And behold[10] the veil[11] of the Temple was rent in two from the top even to the bottom, and the earth quaked, and the rocks[12] were rent. And the graves[13] were opened, and many bodies of the Saints[14] that had slept arose. Now the centurion and they that were with him, watching Jesus, were sore afraid[15], saying: “Indeed this was the Son of God.” And all the multitude of them that were come together to that sight [16] returned to Jerusalem striking their breasts[17].

COMMENTARY.

The vicarious Sacrifice and Death of Jesus. The great work entrusted by the Eternal Father to His Son is consummated! That which the types foreshadowed, which the just longed for, and the prophets foretold, is accomplished! Jesus Christ was born in poverty and humility, lived a life of toil and hardship, poverty and persecution for thirty-three years, and at the end of it died a painful and disgraceful death. Those Eyes which beamed with gentleness and kindness are shut; that Mouth which spoke comfort to the afflicted and peace to all men is closed; those Hands which bestowed benefits all around are powerless; those Feet which left traces of blessings wherever they went are stiff; that Heart which beat with love for all men is cold and dead! The Good Shepherd has given His life for His sheep; the true Paschal Lamb has been slain, and has delivered us from the slavery of sin and of Satan, and opened to us the way into the Promised Land of heaven. He gave Himself over to a violent death in the very prime of His Manhood and in the height of health and strength, to redeem us from sin and eternal death, and to win for us grace and eternal life. The guiltless died for the guilty; and the Most Holy for the sinner. We have indeed been “bought with a great price” (1 Con. 6, 20).

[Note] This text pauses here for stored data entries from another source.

Definition ids_ok (w : world) : Prop :=
  (fun e => m_id e.2) <$> w_log w = (fun n => Z.of_nat n mod 2 ^ 64) <$> seq 1 (List.length (w_log w)) /\
  w_eventId w = Z.of_nat (List.length (w_log w)) mod 2 ^ 64 /\
  Forall plain (w_publish w) /\
  Forall (fun e => plain e.2 /\ (e.1 = false -> m_senderCtx e.2 = Background)) (w_log w).

Definition queues_ok (w : world) : Prop :=
  (List.length (w_subscribing w) <= 1 /\ List.length (w_unsubscribing w) <= 1)%nat /\
  forall c, c ∈ w_subscribing w \/ c ∈ w_unsubscribing w \/ c ∈ w_clients w ->
    exists k, w_conns w !! c_msgC c = Some k /\ k_client k = c.

Definition world_ok (w : world) : Prop :=
  queues_ok w /\ listener_ok w /\ ids_ok w /\ forall i k, w_conns w !! i = Some k -> conn_ok w i k.

Lemma place_ext w w' k :
  (k_client k ∈ w_subscribing w' <-> k_client k ∈ w_subscribing w) ->
  (k_client k ∈ w_unsubscribing w' <-> k_client k ∈ w_unsubscribing w) ->
  (k_client k ∈ w_clients w' <-> k_client k ∈ w_clients w) ->
  (w_overtaken w = true -> w_overtaken w' = true) ->
  place w k -> place w' k.
Proof. unfold place, known. intros H1 H2 H3 H4. destruct (k_pc k); rewrite H1, H2, H3; tauto. Qed.

Lemma stream_ext w w' k :
  w_log w' = w_log w -> (k_client k ∈ w_clients w' -> k_client k ∈ w_clients w) ->
  pending w' (k_client k) = pending w (k_client k) -> stream w k -> stream w' k.
Proof.
  intros H1 H2 H3 [H|(l1 & l & l2 & H)]; [by left|]. right. exists l1, l, l2. rewrite H1, H3. destruct H as (? & ? & ? & H).
  split_and!; auto.
Qed.

(** A step that changes one connection, and the queues and the set of clients at
    most in its client. *)
Lemma change_ok w w' i k k' :
  world_ok w -> w_conns w !! i = Some k -> w_conns w' = <[i := k']> (w_conns w) -> k_client k' = k_client k ->
  (forall c, c <> k_client k -> (c ∈ w_subscribing w' <-> c ∈ w_subscribing w) /\
     (c ∈ w_unsubscribing w' <-> c ∈ w_unsubscribing w) /\ (c ∈ w_clients w' <-> c ∈ w_clients w) /\
     pending w' c = pending w c) ->
  w_log w' = w_log w -> (w_overtaken w = true -> w_overtaken w' = true) ->
  (List.length (w_subscribing w') <= 1 /\ List.length (w_unsubscribing w') <= 1)%nat ->
  listener_ok w' -> ids_ok w' -> place w' k' -> flow k' -> stream w' k' -> world_ok w'.
Proof.
  intros (Hq & _ & _ & Hk) Hik Hw Hc Hm Hlog Ho Hlen Hl Hi Hp Hf Hs.
  pose proof (proj1 (Hk i k Hik)) as Hid. split_and!; [|done..|].
  - split; [done|]. intros c Hin. destruct (decide (c = k_client k)) as [->|Hne].
    { exists k'. by rewrite Hid, Hw, lookup_insert_eq. }
    destruct (Hm c Hne) as (H1 & H2 & H3 & _). rewrite H1, H2, H3 in Hin. destruct Hq as [_ Hq].
    destruct (Hq c Hin) as (k0 & Hk0 & Hc0). exists k0. rewrite Hw, lookup_insert_ne; [done|].
    intros E. rewrite <- E, Hik in Hk0. congruence.
  - rewrite Hw. intros j k2 Hj. destruct (decide (j = i)) as [->|Hne].
    + rewrite lookup_insert_eq in Hj. injection Hj as <-. unfold conn_ok. by rewrite Hc.
    + rewrite lookup_insert_ne in Hj by done. destruct (Hk j k2 Hj) as (H1 & H2 & H3 & H4).
      assert (k_client k2 <> k_client k) as Hne2 by congruence. destruct (Hm _ Hne2) as (E1 & E2 & E3 & E4).
      split_and!; [done|by eapply place_ext|done|]. eapply stream_ext; [done| |done|done]. tauto.
Qed.

(** A step of one connection that changes none of the queues. *)
Lemma local_ok w i k k' :
  world_ok w -> w_conns w !! i = Some k -> k_client k' = k_client k -> k_offered k' = k_offered k ->
  place w k' -> flow k' -> world_ok (set_conn i k' w).
Proof.
  intros Hw Hik Hc Ho Hp Hf. pose proof Hw as (Hq & Hl & Hi & Hk). destruct (Hk i k Hik) as (_ & _ & _ & Hs).
  eapply (change_ok w _ i k k'); try done; [apply Hq|]. revert Hs. unfold stream. by rewrite Hc, Ho.
Qed.

Lemma flow_open k : k_offered k = [] -> flow k -> k_buf k = [].
Proof.
  intros Ho (Hs & _ & _). unfold accepted, in_flight in Hs. rewrite Ho in Hs. simpl in Hs. apply sublist_nil_r in Hs.
  by repeat (apply app_eq_nil in Hs as [_ Hs]).
Qed.

(** A connection whose messages on the way are the same, in the same order. *)
Lemma flow_same k k' :
  k_offered k' = k_offered k -> k_written k' ++ in_flight k' = k_written k ++ in_flight k ->
  (serving (k_pc k') = true -> serving (k_pc k) = true) -> (k_done k' = false -> k_done k = false) ->
  (List.length (k_buf k') <= List.length (k_buf k))%nat -> flow k -> flow k'.
Proof.
  unfold flow, accepted. intros -> -> H1 H2 H3 (Ha & Hb & Hc). split_and!; [done|auto|lia].
Qed.

(** A message on the way is given up, when the connection is ending. *)
Lemma flow_less k k' :
  k_offered k' = k_offered k -> (k_written k' ++ in_flight k') `sublist_of` (k_written k ++ in_flight k) ->
  serving (k_pc k') = false \/ k_done k' = true ->
  (List.length (k_buf k') <= List.length (k_buf k))%nat -> flow k -> flow k'.
Proof.
  unfold flow, accepted. intros -> Hs Hd Hl (Ha & Hb & Hc). split_and!; [by etrans|naive_solver congruence|lia].
Qed.

(** Handlers and readers. *)
Lemma local_action_ok a i k w w' :
  world_ok w -> w_conns w !! i = Some k -> conn_action a i k w = Some w' ->
  (match a with Subscribe _ | Unsubscribe _ => False | _ => True end) -> world_ok w'.
Proof.
  intros Hw Hik Ha Hl. destruct (proj2 (proj2 (proj2 Hw)) i k Hik) as (_ & Hp & Hf & _).
  assert (forall k', k_client k' = k_client k -> k_offered k' = k_offered k -> place w k' -> flow k' -> world_ok (set_conn i k' w))
    as HL by (intros; by eapply local_ok).
  destruct a; try done; simpl in Ha; destruct k as [c pc rd dn buf cl wr off]; unfold place in *; simpl in *.
  - injection Ha as <-. apply HL; [done..|]. eapply flow_less; [..|exact Hf]; simpl; try done; by right.
  - destruct pc, rd, buf; try done; injection Ha as <-; apply HL; try done;
      (eapply flow_same; [..|exact Hf]; simpl; try done; lia).
  - destruct pc, rd; try done; case_cond; try done; injection Ha as <-; apply HL; try done;
      (eapply flow_same; [..|exact Hf]; done).
  - destruct pc, rd; try done; destruct dn; try done; injection Ha as <-; apply HL; try done;
      (eapply flow_less; [..|exact Hf]; simpl; try done; [|by right]); unfold in_flight; simpl;
      repeat (apply sublist_app; [reflexivity|] || apply sublist_skip); by apply sublist_cons.
  - destruct pc, rd; try done; injection Ha as <-; apply HL; try done; (eapply flow_same; [..|exact Hf]; done).
  - destruct pc, rd; try done; injection Ha as <-; destruct ok; apply HL; try done;
      first [eapply flow_same; [..|exact Hf]; simpl; try done; unfold in_flight; simpl; by rewrite <- app_assoc
            |eapply flow_less; [..|exact Hf]; simpl; try done; [|by left]; unfold in_flight; simpl;
             apply sublist_app; [reflexivity|by apply sublist_cons]].
  - destruct pc, rd; try done; injection Ha as <-; apply HL; try done; (eapply flow_same; [..|exact Hf]; done).
Qed.

Lemma Subscribe_ok i k w w' :
  world_ok w -> w_conns w !! i = Some k -> conn_action (Subscribe i) i k w = Some w' -> world_ok w'.
Proof.
  intros Hw Hik Ha. pose proof Hw as (Hq & Hl & Hi & Hk). destruct (Hk i k Hik) as (_ & Hp & Hf & Hs).
  simpl in Ha. unfold place in Hp. destruct (k_pc k) eqn:Epc; try done. destruct Hp as (H1 & H2 & H3 & H4 & H5).
  destruct (w_subscribing w) as [|c0 cs] eqn:Es; [|done]. simpl in Ha. injection Ha as <-.
  eapply (change_ok w _ i k); try done; simpl.
  - intros c Hne. rewrite Es. set_solver.
  - split; [lia|]. apply Hq.
  - unfold place, known. simpl. rewrite H4, H5. set_solver.
  - pose proof (flow_open k H5 Hf) as Hb. destruct Hf as (Hf & _ & Hlen). unfold flow, accepted, in_flight in *. simpl.
    rewrite H5, Hb in *. simpl in *. apply sublist_nil_r, app_eq_nil in Hf as [-> _]. split_and!; [done..|lia].
Qed.

Lemma Unsubscribe_ok i k w w' :
  world_ok w -> w_conns w !! i = Some k -> conn_action (Unsubscribe i) i k w = Some w' -> world_ok w'.
Proof.
  intros Hw Hik Ha. pose proof Hw as (Hq & Hl & Hi & Hk). destruct (Hk i k Hik) as (_ & Hp & Hf & Hs).
  simpl in Ha. unfold place in Hp. destruct (k_pc k) eqn:Epc; try done. destruct Hp as (H1 & H2 & H3).
  destruct (w_unsubscribing w) as [|c0 cs] eqn:Es; [|done]. simpl in Ha. injection Ha as <-.
  eapply (change_ok w _ i k); try done; simpl.
  - intros c Hne. rewrite Es. set_solver.
  - split; [apply Hq|lia].
  - unfold place. simpl. left. split_and!; [set_solver|done|done].
  - eapply flow_same; [..|exact Hf]; simpl; try done. unfold in_flight. simpl. by rewrite Epc.
Qed.

Lemma Serve_ok r random trace i w :
  world_ok w -> w_conns w !! i = None -> world_ok (set_conn i (new_conn (new_client r random trace i)) w).
Proof.
  intros (Hq & Hl & Hi & Hk) Hn. set (c0 := new_client r random trace i).
  assert (forall c, c ∈ w_subscribing w \/ c ∈ w_unsubscribing w \/ c ∈ w_clients w -> c_msgC c <> i) as Hfresh.
  { intros c Hc E. destruct (proj2 Hq c Hc) as (k & Hk' & _). rewrite E in Hk'. congruence. }
  split_and!; [|done..|].
  - split; [apply Hq|]. intros c Hc. destruct (proj2 Hq c Hc) as (k & Hk' & E). exists k. simpl.
    rewrite lookup_insert_ne; [done|]. intros E'. by eapply Hfresh.
  - simpl. intros j k Hj. destruct (decide (j = i)) as [->|Hne].
    + rewrite lookup_insert_eq in Hj. injection Hj as <-. split_and!; [done| |by split_and!; simpl; try lia|by left].
      unfold place. simpl. split_and!; try done; intros Hc; by eapply (Hfresh c0); auto.
    + rewrite lookup_insert_ne in Hj by done. by apply Hk.
Qed.

Lemma SendMessage_ok ctx evt w : world_ok w -> world_ok (set_publish (w_publish w ++ [prepareMessage ctx evt]) w).
Proof.
  intros (Hq & Hl & (H1 & H2 & H3 & H4) & Hk). split_and!; [done|done| |done].
  split_and!; try done. simpl. apply Forall_app. split; [done|]. constructor; [|done]. apply (prepareMessage_plain 0).
Qed.

(** *** The listener *)
Lemma offer_open k m : k_closed k = false -> exists k', offer k m = Some k'.
Proof. unfold offer. intros ->. case_cond; eauto. Qed.

Lemma offer_keeps k m k' :
  offer k m = Some k' -> k_client k' = k_client k /\ k_pc k' = k_pc k /\ k_closed k' = false /\
  k_offered k' = k_offered k ++ [(m, (List.length (k_buf k) <? bufferSize)%nat)].
Proof. unfold offer. destruct (k_closed k) eqn:E; [done|]. case_cond; intros [= <-]; simpl; by rewrite E. Qed.

Lemma offer_flow k m k' : flow k -> offer k m = Some k' -> flow k'.
Proof.
  intros (H1 & H2 & H3) Ho. destruct (offer_keeps k m k' Ho) as (_ & _ & _ & Hof). revert Ho. unfold offer.
  destruct (k_closed k); [done|]. destruct (List.length (k_buf k) <? bufferSize)%nat eqn:Hb; intros [= <-].
  - unfold flow, accepted. rewrite Hof, omap_app. unfold in_flight in *. simpl in *. rewrite !app_assoc in *.
    split_and!; [by apply sublist_app|intros Hs Hd; unfold accepted in H2; by rewrite H2|].
    bprop. rewrite length_app. unfold bufferSize in *. simpl. lia.
  - unfold flow, accepted. rewrite Hof, omap_app. simpl. rewrite app_nil_r. done.
Qed.

Definition still_ok (w : world) : Prop := world_ok w \/ (w_pc w = LPanicked /\ w_overtaken w = true).

Lemma pending_select w c : w_pc w = LSelect -> pending w c = [].
Proof. unfold pending. by intros ->. Qed.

The Divinity of our Lord was made manifest at His Death by His words and His deeds, a) Jesus, when dying, addressed God as His Father, and thus, with His last words, testified to His Divinity, b) Inanimate nature bore witness that the most terrible of crimes, even the murder of God, had taken place on Calvary. The sun hid itself so as not to witness the death agony of the “Sun of justice”; the earth heaved and the rocks rent themselves asunder, for He who laid the foundations of the earth and built the mountains was dying! Even the kingdom of the dead (by the opening of the graves) testified that the Lord of life had conquered death by His Death.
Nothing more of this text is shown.